Aim of the exercise:
Print, in exact form, the lines below from the one containing "Module TransportError." through the one containing "(e : CoreError).", and omit all others.

◆ ◆ ◆ ◆ ◆ ◆ ◆

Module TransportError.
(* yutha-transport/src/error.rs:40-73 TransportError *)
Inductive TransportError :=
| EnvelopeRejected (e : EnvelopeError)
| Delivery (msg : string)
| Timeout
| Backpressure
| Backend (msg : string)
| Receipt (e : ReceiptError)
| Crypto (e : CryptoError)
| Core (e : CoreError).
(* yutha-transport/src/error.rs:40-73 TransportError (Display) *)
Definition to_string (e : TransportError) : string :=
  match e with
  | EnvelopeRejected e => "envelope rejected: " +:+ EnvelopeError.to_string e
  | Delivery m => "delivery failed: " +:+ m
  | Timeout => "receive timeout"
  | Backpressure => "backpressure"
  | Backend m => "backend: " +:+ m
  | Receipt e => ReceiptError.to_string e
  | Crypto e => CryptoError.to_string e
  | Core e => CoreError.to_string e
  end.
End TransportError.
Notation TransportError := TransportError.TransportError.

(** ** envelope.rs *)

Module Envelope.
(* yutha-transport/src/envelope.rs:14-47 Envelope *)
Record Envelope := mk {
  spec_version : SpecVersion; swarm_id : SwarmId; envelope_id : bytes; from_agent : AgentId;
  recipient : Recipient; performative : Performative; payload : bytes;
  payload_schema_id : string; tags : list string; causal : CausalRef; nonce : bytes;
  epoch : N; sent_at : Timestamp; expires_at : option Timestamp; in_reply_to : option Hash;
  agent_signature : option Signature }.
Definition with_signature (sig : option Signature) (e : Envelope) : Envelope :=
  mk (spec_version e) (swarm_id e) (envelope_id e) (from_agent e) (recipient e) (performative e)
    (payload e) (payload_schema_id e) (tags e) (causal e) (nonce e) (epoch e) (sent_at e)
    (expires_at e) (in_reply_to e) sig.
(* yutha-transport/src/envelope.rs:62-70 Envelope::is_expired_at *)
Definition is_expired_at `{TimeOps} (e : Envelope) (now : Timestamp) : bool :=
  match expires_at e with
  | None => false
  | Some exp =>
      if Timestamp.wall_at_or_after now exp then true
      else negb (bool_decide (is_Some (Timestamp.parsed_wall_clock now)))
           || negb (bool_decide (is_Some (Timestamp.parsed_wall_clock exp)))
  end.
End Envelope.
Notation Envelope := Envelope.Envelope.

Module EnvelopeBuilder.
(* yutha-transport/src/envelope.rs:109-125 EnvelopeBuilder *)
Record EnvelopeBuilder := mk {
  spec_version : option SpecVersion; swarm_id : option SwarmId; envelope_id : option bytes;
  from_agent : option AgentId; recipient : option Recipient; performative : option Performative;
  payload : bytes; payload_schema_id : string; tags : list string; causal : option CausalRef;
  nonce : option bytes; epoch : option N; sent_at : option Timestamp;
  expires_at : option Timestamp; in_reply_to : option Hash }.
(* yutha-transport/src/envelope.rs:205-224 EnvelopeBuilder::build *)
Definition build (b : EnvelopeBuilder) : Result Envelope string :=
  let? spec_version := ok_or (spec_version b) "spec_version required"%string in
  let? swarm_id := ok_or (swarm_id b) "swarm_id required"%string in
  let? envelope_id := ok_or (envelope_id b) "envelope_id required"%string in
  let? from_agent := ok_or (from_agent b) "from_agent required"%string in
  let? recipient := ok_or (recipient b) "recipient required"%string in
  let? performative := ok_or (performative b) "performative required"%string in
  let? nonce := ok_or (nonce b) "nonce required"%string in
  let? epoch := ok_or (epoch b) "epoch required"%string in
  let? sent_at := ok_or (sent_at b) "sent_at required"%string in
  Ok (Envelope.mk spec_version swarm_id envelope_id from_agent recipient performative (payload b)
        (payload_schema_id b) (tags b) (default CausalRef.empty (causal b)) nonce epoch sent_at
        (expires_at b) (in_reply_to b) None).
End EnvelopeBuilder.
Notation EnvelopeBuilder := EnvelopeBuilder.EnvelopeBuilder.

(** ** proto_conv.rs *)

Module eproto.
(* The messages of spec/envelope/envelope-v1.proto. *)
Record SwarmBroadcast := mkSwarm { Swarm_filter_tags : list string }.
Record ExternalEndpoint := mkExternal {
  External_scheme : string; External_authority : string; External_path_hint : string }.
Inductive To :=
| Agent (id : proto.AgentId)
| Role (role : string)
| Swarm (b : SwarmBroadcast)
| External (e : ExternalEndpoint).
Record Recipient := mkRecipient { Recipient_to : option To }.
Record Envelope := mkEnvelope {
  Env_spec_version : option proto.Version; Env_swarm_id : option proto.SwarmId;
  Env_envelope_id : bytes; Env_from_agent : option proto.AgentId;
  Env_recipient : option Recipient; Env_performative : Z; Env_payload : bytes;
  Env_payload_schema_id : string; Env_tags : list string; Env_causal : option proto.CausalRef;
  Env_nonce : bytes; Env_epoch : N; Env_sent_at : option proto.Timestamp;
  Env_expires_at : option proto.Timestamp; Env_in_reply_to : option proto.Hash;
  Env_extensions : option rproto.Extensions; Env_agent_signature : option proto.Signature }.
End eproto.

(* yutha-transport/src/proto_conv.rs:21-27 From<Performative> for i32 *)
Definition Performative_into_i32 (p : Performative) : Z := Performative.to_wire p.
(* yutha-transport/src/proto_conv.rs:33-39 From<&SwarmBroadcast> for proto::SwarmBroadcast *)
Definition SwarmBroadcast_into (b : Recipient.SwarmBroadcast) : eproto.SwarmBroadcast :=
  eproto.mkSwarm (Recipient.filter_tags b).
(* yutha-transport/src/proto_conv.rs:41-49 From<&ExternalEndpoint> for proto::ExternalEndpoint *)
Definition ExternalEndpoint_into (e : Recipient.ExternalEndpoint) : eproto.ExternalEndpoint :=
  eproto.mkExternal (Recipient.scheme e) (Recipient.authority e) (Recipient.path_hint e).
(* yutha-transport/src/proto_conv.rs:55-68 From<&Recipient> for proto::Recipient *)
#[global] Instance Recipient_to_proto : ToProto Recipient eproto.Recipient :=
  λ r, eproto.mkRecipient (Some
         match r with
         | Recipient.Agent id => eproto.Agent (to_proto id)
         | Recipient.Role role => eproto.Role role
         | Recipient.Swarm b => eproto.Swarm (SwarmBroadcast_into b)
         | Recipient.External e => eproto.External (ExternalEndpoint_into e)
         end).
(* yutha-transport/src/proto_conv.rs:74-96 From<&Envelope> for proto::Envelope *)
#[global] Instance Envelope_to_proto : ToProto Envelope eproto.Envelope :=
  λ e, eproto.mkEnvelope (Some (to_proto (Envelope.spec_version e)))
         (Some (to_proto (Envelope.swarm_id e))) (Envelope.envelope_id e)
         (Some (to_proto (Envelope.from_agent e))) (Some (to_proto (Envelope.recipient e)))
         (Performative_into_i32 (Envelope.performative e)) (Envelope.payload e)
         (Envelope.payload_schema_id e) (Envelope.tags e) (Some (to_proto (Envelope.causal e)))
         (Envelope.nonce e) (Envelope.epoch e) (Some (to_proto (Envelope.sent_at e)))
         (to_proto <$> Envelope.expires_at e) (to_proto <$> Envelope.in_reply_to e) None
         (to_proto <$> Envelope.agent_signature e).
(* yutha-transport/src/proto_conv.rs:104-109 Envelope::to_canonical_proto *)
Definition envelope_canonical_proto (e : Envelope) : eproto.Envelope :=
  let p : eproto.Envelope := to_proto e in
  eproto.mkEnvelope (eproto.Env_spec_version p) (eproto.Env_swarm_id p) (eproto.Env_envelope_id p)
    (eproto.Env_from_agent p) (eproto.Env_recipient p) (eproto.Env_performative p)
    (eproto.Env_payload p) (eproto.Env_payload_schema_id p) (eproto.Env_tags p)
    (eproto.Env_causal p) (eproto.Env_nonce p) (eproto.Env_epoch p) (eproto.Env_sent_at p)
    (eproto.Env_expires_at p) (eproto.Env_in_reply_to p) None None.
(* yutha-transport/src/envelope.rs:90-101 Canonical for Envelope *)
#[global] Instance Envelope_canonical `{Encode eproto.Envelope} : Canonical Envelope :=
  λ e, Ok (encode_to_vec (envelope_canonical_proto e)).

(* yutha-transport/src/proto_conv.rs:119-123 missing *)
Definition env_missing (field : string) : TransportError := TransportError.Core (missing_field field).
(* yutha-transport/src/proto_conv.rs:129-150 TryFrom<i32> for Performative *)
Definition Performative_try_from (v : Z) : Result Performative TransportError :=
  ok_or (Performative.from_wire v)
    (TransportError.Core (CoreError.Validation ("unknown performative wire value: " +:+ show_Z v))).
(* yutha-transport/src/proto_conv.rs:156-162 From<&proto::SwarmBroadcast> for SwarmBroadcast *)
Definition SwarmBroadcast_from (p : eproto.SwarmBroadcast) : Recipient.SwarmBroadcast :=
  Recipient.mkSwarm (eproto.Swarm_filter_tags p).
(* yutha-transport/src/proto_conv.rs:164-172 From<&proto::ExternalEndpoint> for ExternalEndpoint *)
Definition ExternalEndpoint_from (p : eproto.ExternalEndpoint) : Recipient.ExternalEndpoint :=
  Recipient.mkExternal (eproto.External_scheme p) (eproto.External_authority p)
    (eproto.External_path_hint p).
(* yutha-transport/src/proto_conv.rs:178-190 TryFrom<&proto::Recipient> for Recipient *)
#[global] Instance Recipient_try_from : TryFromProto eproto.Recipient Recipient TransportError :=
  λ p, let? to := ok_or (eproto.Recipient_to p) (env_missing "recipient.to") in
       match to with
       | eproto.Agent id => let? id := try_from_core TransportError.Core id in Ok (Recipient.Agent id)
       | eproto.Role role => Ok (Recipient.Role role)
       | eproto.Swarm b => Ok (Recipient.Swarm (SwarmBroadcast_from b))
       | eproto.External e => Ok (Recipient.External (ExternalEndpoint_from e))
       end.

◆ ◆ ◆ ◆ ◆ ◆ ◆

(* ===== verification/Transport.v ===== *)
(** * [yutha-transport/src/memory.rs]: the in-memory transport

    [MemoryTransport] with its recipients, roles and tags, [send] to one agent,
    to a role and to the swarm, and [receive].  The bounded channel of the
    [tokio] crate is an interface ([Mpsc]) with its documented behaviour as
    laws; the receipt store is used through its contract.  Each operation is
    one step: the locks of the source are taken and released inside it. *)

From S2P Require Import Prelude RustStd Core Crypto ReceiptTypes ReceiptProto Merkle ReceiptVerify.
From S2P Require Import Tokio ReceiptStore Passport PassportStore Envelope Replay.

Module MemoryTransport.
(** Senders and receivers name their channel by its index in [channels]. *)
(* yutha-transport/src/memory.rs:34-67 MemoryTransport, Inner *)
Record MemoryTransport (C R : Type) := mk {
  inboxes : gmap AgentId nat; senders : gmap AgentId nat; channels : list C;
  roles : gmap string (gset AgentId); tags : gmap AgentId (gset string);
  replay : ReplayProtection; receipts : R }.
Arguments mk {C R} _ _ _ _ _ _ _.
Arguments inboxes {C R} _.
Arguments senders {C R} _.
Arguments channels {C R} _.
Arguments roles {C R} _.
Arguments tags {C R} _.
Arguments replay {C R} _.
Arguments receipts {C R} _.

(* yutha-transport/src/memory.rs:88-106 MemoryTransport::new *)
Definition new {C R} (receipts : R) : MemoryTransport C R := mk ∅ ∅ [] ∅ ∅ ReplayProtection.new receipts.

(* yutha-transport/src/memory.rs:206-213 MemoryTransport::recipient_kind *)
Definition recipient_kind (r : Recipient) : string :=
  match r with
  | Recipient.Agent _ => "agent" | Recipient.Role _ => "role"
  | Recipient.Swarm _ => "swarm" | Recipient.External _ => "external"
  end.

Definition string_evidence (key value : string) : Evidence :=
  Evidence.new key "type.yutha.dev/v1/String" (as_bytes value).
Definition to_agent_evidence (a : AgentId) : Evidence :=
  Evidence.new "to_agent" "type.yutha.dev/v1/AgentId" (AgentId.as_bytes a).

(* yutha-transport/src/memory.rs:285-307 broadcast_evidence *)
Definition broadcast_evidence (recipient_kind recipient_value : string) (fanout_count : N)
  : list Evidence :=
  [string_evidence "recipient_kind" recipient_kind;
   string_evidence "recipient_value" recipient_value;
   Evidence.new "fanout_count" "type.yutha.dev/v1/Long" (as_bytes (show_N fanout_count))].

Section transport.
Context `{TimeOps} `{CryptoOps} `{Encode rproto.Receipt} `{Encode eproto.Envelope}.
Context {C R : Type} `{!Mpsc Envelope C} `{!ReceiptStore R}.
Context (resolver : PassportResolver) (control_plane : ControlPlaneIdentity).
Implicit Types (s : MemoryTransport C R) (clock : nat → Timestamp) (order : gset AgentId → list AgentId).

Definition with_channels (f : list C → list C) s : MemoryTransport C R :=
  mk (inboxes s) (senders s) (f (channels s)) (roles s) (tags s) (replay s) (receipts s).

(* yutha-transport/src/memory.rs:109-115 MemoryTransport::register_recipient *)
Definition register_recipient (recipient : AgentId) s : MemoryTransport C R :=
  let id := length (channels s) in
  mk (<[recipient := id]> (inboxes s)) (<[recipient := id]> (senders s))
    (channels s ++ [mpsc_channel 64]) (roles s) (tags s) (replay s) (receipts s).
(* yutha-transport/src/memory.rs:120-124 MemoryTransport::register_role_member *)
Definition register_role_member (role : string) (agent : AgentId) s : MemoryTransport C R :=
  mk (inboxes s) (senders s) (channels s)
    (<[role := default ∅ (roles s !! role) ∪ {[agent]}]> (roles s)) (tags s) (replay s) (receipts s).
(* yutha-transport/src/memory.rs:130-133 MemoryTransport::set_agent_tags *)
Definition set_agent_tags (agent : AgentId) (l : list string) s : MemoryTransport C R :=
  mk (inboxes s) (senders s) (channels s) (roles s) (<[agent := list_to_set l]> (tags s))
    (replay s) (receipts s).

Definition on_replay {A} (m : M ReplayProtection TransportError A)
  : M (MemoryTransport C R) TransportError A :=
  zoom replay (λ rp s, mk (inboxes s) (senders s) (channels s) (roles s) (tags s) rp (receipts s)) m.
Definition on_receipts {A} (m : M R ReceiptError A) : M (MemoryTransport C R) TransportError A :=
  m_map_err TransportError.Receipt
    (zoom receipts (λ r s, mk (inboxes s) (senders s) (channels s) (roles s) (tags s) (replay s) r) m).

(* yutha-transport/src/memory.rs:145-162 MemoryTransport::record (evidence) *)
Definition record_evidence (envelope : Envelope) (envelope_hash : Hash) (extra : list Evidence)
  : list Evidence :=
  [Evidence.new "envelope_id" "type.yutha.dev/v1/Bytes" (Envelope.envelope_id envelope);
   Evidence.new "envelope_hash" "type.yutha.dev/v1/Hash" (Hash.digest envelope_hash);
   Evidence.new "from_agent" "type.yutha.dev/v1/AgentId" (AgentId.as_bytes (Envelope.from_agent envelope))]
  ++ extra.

◆ ◆ ◆ ◆ ◆ ◆ ◆

Solution to this task:
Module TransportError.
(* yutha-transport/src/error.rs:40-73 TransportError *)
Inductive TransportError :=
| EnvelopeRejected (e : EnvelopeError)
| Delivery (msg : string)
| Timeout
| Backpressure
| Backend (msg : string)
| Receipt (e : ReceiptError)
| Crypto (e : CryptoError)
| Core (e : CoreError).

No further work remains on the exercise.